*RECORDS FOR THE EXERCISE*.

(** * Nyaya-Setu: link discoverer and PDF acquirer

    A shallow embedding of [url-extractor/main.py] (class [WebCrawler]) and
    [research/PdfExtractor.py] (class [PDFScraper]), with the properties of
    the design document stated over it.

    Conventions.
    - A Python [str] is a [string]; every character stands for one code
      point below 256, so comparing characters by their number is Python's
      comparison of code points.
    - A Python [set] of strings is a [gset string]; a directory is a
      [gmap string string] from file names to file contents.
    - Python integers are [Z].
    - The network, the HTML parser, [urljoin] and the digest function are
      collaborators of the code; they are fields of an environment record
      and every general theorem quantifies over them.
    - The ten threads of the crawler's pool are interleaved at the places
      where a call reads or writes the two shared sets; a theorem about
      "every run" is a theorem about every schedule.
    - The acquirer's output directory is flat: a file is known by its name.

    The definitions come first (string operations, [urlparse], the two
    programs, the predicates the statements use), the theorems after them. *)

From Stdlib Require Import ZArith String Ascii List Lia Bool.
From stdpp Require Import gmap strings list fin_maps sorting pretty.

Local Open Scope string_scope.
Local Open Scope Z_scope.

(* stdpp's solvers clear hypotheses that are already gone. *)
#[local] Set Warnings "-clear-no-such-hyp".

(** ** Python string operations used by the two programs *)

Module PyStr.

Definition ord (c : ascii) : N := N_of_ascii c.

(** The double quote character (code point 34). *)
Definition dquote : ascii := ascii_of_N 34.
Definition LF : ascii := ascii_of_N 10.
Definition CR : ascii := ascii_of_N 13.

(** [s.endswith(suf)] *)
Fixpoint endswith (s suf : string) : bool :=
  if String.eqb s suf then true
  else match s with
       | EmptyString => false
       | String _ s' => endswith s' suf
       end.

*WORK REQUEST*. Could you please find every line of the listing above holding the string "Open" and copy it?

*EXERCISE ANSWER*.
Local Open Scope string_scope.
Local Open Scope Z_scope.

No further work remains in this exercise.